Sekarang, menurut Maier, Pram telah menulis dalam bahasa Indonesia standar. Ia
menyandarkan diri pada ingatan dan kebenaran untuk mengedepankan pengalaman dan
kecemasan bukan sebaliknya. Akhirnya kekuatan-kekuatan sentripetal menang atas kekuatan
sentrifugal, dan gagasan tentang koherensi dan kedalaman sekarang mengungguli fragmen dan
disjunksi. Suara gagap telahdigantikan dengan eufoni. Pada akhirnya para penulis Pudjangga
Baru yang menyuarakan kebenaran dan keabadian. Bahkan Pram menata penulisan Melayu ke
dalam tiga kelompok: sastra eskapis, sastra yang mendukung status quo politik, dan sastra sejati
yang ia sendiri coba tuliskan.

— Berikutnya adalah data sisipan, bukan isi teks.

(** The name that the screen passes starts with a character that is
    not a space. *)
Lemma avatarName_head (σ : Dashboard.State * UiStore.UiState) :
  Dashboard.name_ok σ →
  ∃ c s, Dashboard.avatarName (UiStore.userName σ.2) = c :: s ∧ c ≠ Str.SPACE.
Proof.
  intros [[Hhead _] _]. unfold Dashboard.avatarName.
  destruct (UiStore.userName σ.2) as [|c s]; simpl.
  - eexists _, _. split; [reflexivity|done].
  - exists c, s. split; [done|]. intros ->. by specialize (Hhead _ eq_refl).
Qed.

End views.

(** ** The colour *)

(** C35: the palette of AvatarView.kt is read at
    [Math.abs(name.hashCode()) % colors.size].  [Math.abs] returns
    [MIN_VALUE] for [MIN_VALUE], and the remainder of a negative number
    is negative: the read is inside the palette, and [generateColor]
    returns one of its five colours, exactly when the hash of the name
    is not [MIN_VALUE]; for a name whose hash is [MIN_VALUE] the index
    is -3 and the read throws. *)
Theorem generateColor_overflow (name : jsstring) :
  match AvatarViewKt.generateColor name with
  | Ok color =>
      Str.hashCode name ≠ Int32.MIN_VALUE ∧
      color ∈ Color.parseColor <$> AvatarViewKt.colors
  | Err e => Str.hashCode name = Int32.MIN_VALUE ∧ e = IndexOutOfBounds (-3)
  end.
Proof.
  unfold AvatarViewKt.generateColor.
  change (Z.of_nat (length AvatarViewKt.colors)) with 5.
  destruct (decide (Str.hashCode name = Int32.MIN_VALUE)) as [->|Hne]; [done|].
  destruct (get_inside _ (palette_index name Hne)) as (color & -> & Hin).
  split; [done|]. by apply list_elem_of_fmap_2.
Qed.

(** The colour of a name that is not empty, as an [Int]. *)
Lemma color_nonempty (c : N) (s : jsstring) :
  AvatarViewManager.color (Some (c :: s)) = Str.hashCode (c :: s) `mod` 2 ^ 24 - 2 ^ 24.
Proof.
  unfold AvatarViewManager.color, Int32.and, Int32.shr.
  generalize (Str.hashCode (c :: s)). intros hash.
  pose proof (byte_range hash 16 ltac:(lia)) as Hr.
  pose proof (byte_range hash 8 ltac:(lia)) as Hg.
  pose proof (byte_range hash 0 ltac:(lia)) as Hb. rewrite Z.shiftr_0_r in Hb.
  rewrite rgb_value, low_bytes by lia. lia.
Qed.
(* ===== verification/Views.v ===== *)
(** * Views: the style sheets of the components and the trees they render

    Every component ends with a sheet made by [StyleSheet.create] and
    returns a tree of elements styled from it:

    - src/src/components/TaskItem.tsx, lines 42 to 78 and 92 to 140
      ([TaskItemStyles]);
    - src/src/components/filterTabs.tsx, lines 40 to 64 and 70 to 99
      ([FilterTabsStyles]);
    - src/src/screens/DashboardScreen.tsx, lines 64 to 127, 152 to 160
      and 164 to 199 ([DashboardStyles]).

    The sheets are translated entry by entry.  A tree is what the JSX
    evaluates to for given props and state, with every style array
    flattened.  The records [TaskItem.View] and [Dashboard.View] of the
    other files say what a tree depends on; here each tree is shown to
    be drawn from its record, and different records to give different
    trees, so that what the other files prove of the records is seen on
    the screen.  Every text of every tree is legible. *)

From S2P Require Import Prelude JsString Style Task UiStore Hooks TaskItem FilterTabs Dashboard.
From S2P Require Import Avatar.

(** ** Definitions *)

Module TaskItemStyles.

Definition card : Style.t :=
  {[ "backgroundColor" := Style.Str "#FFF";
     "marginHorizontal" := Style.num 20;
     "marginVertical" := Style.num 8;
     "padding" := Style.num 16;
     "borderRadius" := Style.num 22;
     "flexDirection" := Style.Str "row";
     "alignItems" := Style.Str "center";
     "elevation" := Style.num 3;
     "shadowColor" := Style.Str "#000";
     "shadowOffset" := Style.offset 0 2;
     "shadowOpacity" := Style.dec 5 100;
     "shadowRadius" := Style.num 8 ]}.

Definition cardCompleted : Style.t :=
  {[ "backgroundColor" := Style.Str "#F8F9FA"; "elevation" := Style.num 0 ]}.

Definition checkbox : Style.t :=
  {[ "width" := Style.num 26;
     "height" := Style.num 26;
     "borderRadius" := Style.num 13;
     "borderWidth" := Style.num 2;
     "borderColor" := Style.Str "#6366F1";
     "alignItems" := Style.Str "center";
     "justifyContent" := Style.Str "center";
     "marginRight" := Style.num 12 ]}.

Definition checkboxActive : Style.t := {[ "backgroundColor" := Style.Str "#6366F1" ]}.

Definition checkIcon : Style.t :=
  {[ "color" := Style.Str "#FFF"; "fontWeight" := Style.Str "bold" ]}.

Definition content : Style.t := {[ "flex" := Style.num 1 ]}.

Definition todoText : Style.t :=
  {[ "fontSize" := Style.num 16; "color" := Style.Str "#1E293B";
     "fontWeight" := Style.Str "600" ]}.

Definition completedText : Style.t :=
  {[ "textDecorationLine" := Style.Str "line-through"; "color" := Style.Str "#94A3B8" ]}.

Definition attachmentImg : Style.t :=
  {[ "width" := Style.Str "100%"; "height" := Style.num 120;
     "borderRadius" := Style.num 14; "marginTop" := Style.num 10 ]}.

Definition cameraBtn : Style.t :=
  {[ "backgroundColor" := Style.Str "#F1F5F9"; "padding" := Style.num 10;
     "borderRadius" := Style.num 14 ]}.

(** The check mark and the camera, as code units. *)
Definition check : jsstring := [0x2713%N].
Definition camera : jsstring := [0xD83D%N; 0xDCF8%N].

(** The three style arrays of a row:
    [[styles.card, task.completed && styles.cardCompleted]] and the
    like for the check box and the title. *)
Definition cardStyle (completed : bool) : Style.t :=
  Style.flatten [Some card; Style.when completed cardCompleted].

Definition checkboxStyle (completed : bool) : Style.t :=
  Style.flatten [Some checkbox; Style.when completed checkboxActive].

Definition titleStyle (completed : bool) : Style.t :=
  Style.flatten [Some todoText; Style.when completed completedText].

(** The tree that [TaskItem] returns for a record. *)
Definition tree (task : Task.t) : Native.Element :=
  Native.View (cardStyle (Task.completed task))
    [ Native.View (checkboxStyle (Task.completed task))
        (if Task.completed task then [Native.Text checkIcon check] else []);
      Native.View content
        (Native.Text (titleStyle (Task.completed task))
           (if truthy (Task.todo task) then Task.todo task else TaskItem.untitled)
         :: match Task.attachmentUri task with
            | Some uri => if truthy uri then [Native.Image attachmentImg uri] else []
            | None => []
            end);
      Native.View cameraBtn [Native.Text {[ "fontSize" := Style.num 18 ]} camera] ].

(** The same tree, drawn from what [TaskItem.render] records. *)
Definition draw (view : TaskItem.View) : Native.Element :=
  Native.View (cardStyle (TaskItem.cardCompleted view))
    [ Native.View (checkboxStyle (TaskItem.checkIcon view))
        (if TaskItem.checkIcon view then [Native.Text checkIcon check] else []);
      Native.View content
        (Native.Text (titleStyle (TaskItem.completedText view)) (TaskItem.todoText view)
         :: match TaskItem.image view with
            | Some uri => [Native.Image attachmentImg uri]
            | None => []
            end);
      Native.View cameraBtn [Native.Text {[ "fontSize" := Style.num 18 ]} camera] ].

End TaskItemStyles.

Module FilterTabsStyles.

Definition container : Style.t :=
  {[ "flexDirection" := Style.Str "row";
     "backgroundColor" := Style.Str "#f0f0f0";
     "borderRadius" := Style.num 8;
     "margin" := Style.num 16;
     "elevation" := Style.num 2;
     "shadowColor" := Style.Str "#000";
     "shadowOffset" := Style.offset 0 1;
     "shadowOpacity" := Style.dec 1 10;
     "shadowRadius" := Style.num 2 ]}.

Definition tab : Style.t :=
  {[ "flex" := Style.num 1; "paddingVertical" := Style.num 12;
     "alignItems" := Style.Str "center"; "borderRadius" := Style.num 8 ]}.

Definition activeTab : Style.t := {[ "backgroundColor" := Style.Str "#007aff" ]}.

Definition text : Style.t :=
  {[ "color" := Style.Str "#666"; "fontWeight" := Style.Str "600" ]}.

Definition activeText : Style.t := {[ "color" := Style.Str "#fff" ]}.

(** One tab, drawn from what [FilterTabs.render] records of it. *)
Definition draw (tab_ : FilterTabs.Tab) : Native.Element :=
  Native.View (Style.flatten [Some tab; Style.when (FilterTabs.selected tab_) activeTab])
    [ Native.Text (Style.flatten [Some text; Style.when (FilterTabs.selected tab_) activeText])
        (FilterTabs.label tab_) ].

(** The tree that [FilterTabs] returns. *)
Definition tree (currentFilter : FilterType) : Native.Element :=
  Native.View container
    ((λ f, Native.View
             (Style.flatten [Some tab; Style.when (bool_decide (currentFilter = f.2)) activeTab])
             [ Native.Text
                 (Style.flatten
                    [Some text; Style.when (bool_decide (currentFilter = f.2)) activeText])
                 f.1 ])
       <$> FilterTabs.filters).

End FilterTabsStyles.

Module DashboardStyles.

Definition container : Style.t := {[ "flex" := Style.num 1 ]}.

Definition header : Style.t :=
  {[ "flexDirection" := Style.Str "row";
     "justifyContent" := Style.Str "space-between";
     "paddingHorizontal" := Style.num 25;
     "paddingTop" := Style.num 20;
     "paddingBottom" := Style.num 20;
     "alignItems" := Style.Str "center";
     "backgroundColor" := Style.Str "#FFF";
     "borderBottomLeftRadius" := Style.num 30;
     "borderBottomRightRadius" := Style.num 30;
     "elevation" := Style.num 4 ]}.

Definition welcome : Style.t :=
  {[ "fontSize" := Style.num 14; "color" := Style.Str "#64748B";
     "fontWeight" := Style.Str "500" ]}.

Definition name : Style.t :=
  {[ "fontSize" := Style.num 24; "fontWeight" := Style.Str "800";
     "color" := Style.Str "#0F172A" ]}.

Definition avatar : Style.t :=
  {[ "width" := Style.num 60; "height" := Style.num 60; "borderRadius" := Style.num 30 ]}.

Definition inputRow : Style.t :=
  {[ "flexDirection" := Style.Str "row"; "alignItems" := Style.Str "center" ]}.

Definition input : Style.t :=
  {[ "flex" := Style.num 1;
     "fontSize" := Style.num 18;
     "fontWeight" := Style.Str "700";
     "color" := Style.Str "#0F172A";
     "borderBottomWidth" := Style.num 2;
     "borderBottomColor" := Style.Str "#6366F1";
     "marginRight" := Style.num 10 ]}.

Definition saveBtn : Style.t :=
  {[ "backgroundColor" := Style.Str "#6366F1"; "padding" := Style.num 8;
     "borderRadius" := Style.num 8 ]}.

Definition saveBtnText : Style.t :=
  {[ "color" := Style.Str "#FFF"; "fontWeight" := Style.Str "bold" ]}.

Definition filterBar : Style.t :=
  {[ "flexDirection" := Style.Str "row"; "paddingHorizontal" := Style.num 20;
     "gap" := Style.num 10; "marginTop" := Style.num 20; "marginBottom" := Style.num 10 ]}.

Definition chip : Style.t :=
  {[ "flex" := Style.num 1; "paddingVertical" := Style.num 12;
     "borderRadius" := Style.num 16; "backgroundColor" := Style.Str "#FFF";
     "alignItems" := Style.Str "center"; "elevation" := Style.num 2 ]}.

Definition chipActive : Style.t := {[ "backgroundColor" := Style.Str "#6366F1" ]}.

Definition chipText : Style.t :=
  {[ "fontSize" := Style.num 13; "fontWeight" := Style.Str "700";
     "color" := Style.Str "#64748B" ]}.

Definition chipTextActive : Style.t := {[ "color" := Style.Str "#FFF" ]}.

Definition listContent : Style.t := {[ "paddingBottom" := Style.num 40 ]}.

(** The style of the root view of [DashboardScreen]. *)
Definition screen : Style.t :=
  {[ "flex" := Style.num 1; "backgroundColor" := Style.Str "#F8F9FE" ]}.

(** The header, in edit mode and outside it. *)
Definition headerTree (userName : jsstring) (s : Dashboard.State) : Native.Element :=
  Native.View header
    [ Native.View {[ "flex" := Style.num 1 ]}
        [ if Dashboard.isEditing s
          then Native.View inputRow
                 [ Native.TextInput input (Dashboard.tempName s);
                   Native.View saveBtn [Native.Text saveBtnText (js "OK")] ]
          else Native.View ∅
                 [ Native.Text welcome (js "Bienvenido,"); Native.Text name userName ] ];
      Native.Component AvatarViewManager.getName
        (AvatarBridge.AvatarView
           (AvatarBridge.mkProps (Dashboard.avatarName userName) (Some avatar))).2 ].

(** One chip of the filter bar. *)
Definition chipTree (filter f : FilterType) : Native.Element :=
  Native.View (Style.flatten [Some chip; Style.when (bool_decide (filter = f)) chipActive])
    [ Native.Text
        (Style.flatten [Some chipText; Style.when (bool_decide (filter = f)) chipTextActive])
        (Dashboard.chipText f) ].

(** The tree that [DashboardScreen] returns, with [Dashboard] and its
    rows inside. *)
Definition tree (tasks : list Task.t) (filter : FilterType) (ui : UiStore.UiState)
    (s : Dashboard.State) : Native.Element :=
  Native.View screen
    [ Native.View container
        [ headerTree (UiStore.userName ui) s;
          Native.View filterBar (chipTree filter <$> Dashboard.chips);
          Native.View listContent (TaskItemStyles.tree <$> tasks) ] ].

End DashboardStyles.

(** ** Lemmas *)

Section rows.
Implicit Types (task : Task.t) (view : TaskItem.View).

(** The tree of a row is drawn from its record. *)
Lemma tree_draw task : TaskItemStyles.tree task = TaskItemStyles.draw (TaskItem.render task).
Proof.
  unfold TaskItemStyles.tree, TaskItemStyles.draw. cbn. do 4 f_equal.
  by destruct (Task.attachmentUri task) as [[|c uri]|].
Qed.

(** The conditional styles of a row change what they are added to. *)
Lemma row_styles_differ :
  TaskItemStyles.cardCompleted ∪ TaskItemStyles.card ≠ TaskItemStyles.card ∧
  TaskItemStyles.checkboxActive ∪ TaskItemStyles.checkbox ≠ TaskItemStyles.checkbox ∧
  TaskItemStyles.completedText ∪ TaskItemStyles.todoText ≠ TaskItemStyles.todoText.
Proof. split_and!; by_compute. Qed.

(** Different records are drawn as different trees. *)
Lemma draw_inj view view' :
  TaskItemStyles.draw view = TaskItemStyles.draw view' → view = view'.
Proof.
  destruct row_styles_differ as (Hcard & Hbox & Htext).
  destruct view as [c1 i1 t1 x1 m1], view' as [c2 i2 t2 x2 m2].
  unfold TaskItemStyles.draw.
  cbn [TaskItem.cardCompleted TaskItem.checkIcon TaskItem.todoText TaskItem.completedText
       TaskItem.image].
  unfold TaskItemStyles.cardStyle, TaskItemStyles.checkboxStyle, TaskItemStyles.titleStyle.
  rewrite !Style.flatten_when. intros [= H1 H2 H3 H4 H5 H6].
  assert (c1 = c2) as -> by (destruct c1, c2; congruence).
  assert (i1 = i2) as -> by (destruct i1, i2; congruence).
  assert (x1 = x2) as -> by (destruct x1, x2; congruence).
  assert (m1 = m2) as -> by (destruct m1, m2; congruence).
  by rewrite H5.
Qed.

(** A row is legible on any background: the card brings its own. *)
Lemma row_legible behind task : Native.legible behind (TaskItemStyles.tree task) = true.
Proof. by destruct task as [id todo [|] [[|c uri]|]]. Qed.

End rows.

Section bars.
Implicit Types (filter f : FilterType).

(** The tabs are drawn from what [FilterTabs.render] records. *)
Lemma tabs_draw filter :
  FilterTabsStyles.tree filter =
  Native.View FilterTabsStyles.container (FilterTabsStyles.draw <$> FilterTabs.render filter).
Proof. done. Qed.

Ini sejalan dengan esai Pram tentang pengelompokan penulis:
mereka yang duduk di pangkuan penguasa, penulis popular, dan mereka yang memberi ide-ide
untuk direnungkan, yang menunjukan jalan ke masa depan.
Sekarang novel Pramoedya menurut Maier telah mengatasi keliaran diskursif dengan
kesahajaan linguitas, sentrifugal dengan sentripetal, gagasan-gagasan kompositoris tentang
rekayasa, sebab akibat, dan sirkularitas menenggelamkan kerisihan, kecepatan, dan linearitas.
Pendeknya, bagi Maier, Pramoedya telah menulis novel sejati tentang kebenaran dan tatanan.
Kegagapan Tjerita dari Blora belum diperhalus, tapi bisa dikatakan bahwa penulisan
pascakolonial Melayu telah mentransendensikan semua ketegangan dan konflik dikursif yang
mungkin ada,

3. Simpulan
Tulisan Maier ini, adalah tulisan dari seseorang yang berdiri di kutub kolonial yang
memandang segala kreativitas terjajah sebagai yang penuh kelemahan dan jauh dari kualitas
yang mungkin dibandingkannya dengan karya yang beredar sebagai hasil karya pengarang
kolonial. Dia memendang pengarang Indonesia sebagai yang lemah dan perlu diperkuat lagi,
diberi pelajaran lagi agar karya itu menjadi kian baik. Agak disayangkan penilaian atau analisis
kritik Maier ini tidak disertai contoh-contoh yang menguatkan. Misalnya tentang perkembangan
estetika Pramoedya dari sejak awal sampai terciptanya Bumi Manusia. Bagaimana pergeseran-
pergeseran itu terasa dan diungkapkan dengan contoh konkret dengan kutipan dari karya yang
bersangkutan. Bagaimana suara gagap itu, bagaimana yang mulai belajar tidak gagap itu, dan
bagaimana yang tidak gagap atau eufoni itu? Rentetan pertanyaan itu menurut saya penting
sebab Maier tidak memberi penjelasan yang disertai data-data yang akurat dan bisa
dipertanggungjawabkan. Tulisan Maier justru menjadi bias ke dalam kecurigaan atau control
seorang koloni, tapi koloni yang tidak takut kehilangan tanah jajahannya. Ini berbeda dengan
tulisan Tony Day yang lebih jelas dan argumentasinya disertai data-data akurat sehingga bukan
saja semakin menjelaskan persoalan tetapi juga pembaca telah digiring ke dalam pembatasan
yang lebih terang.

DAFTAR PUSTAKA

Fulcher, Keith dan Day, Tony (ed). 2006. Clearing A Space. Sydney: Syney University.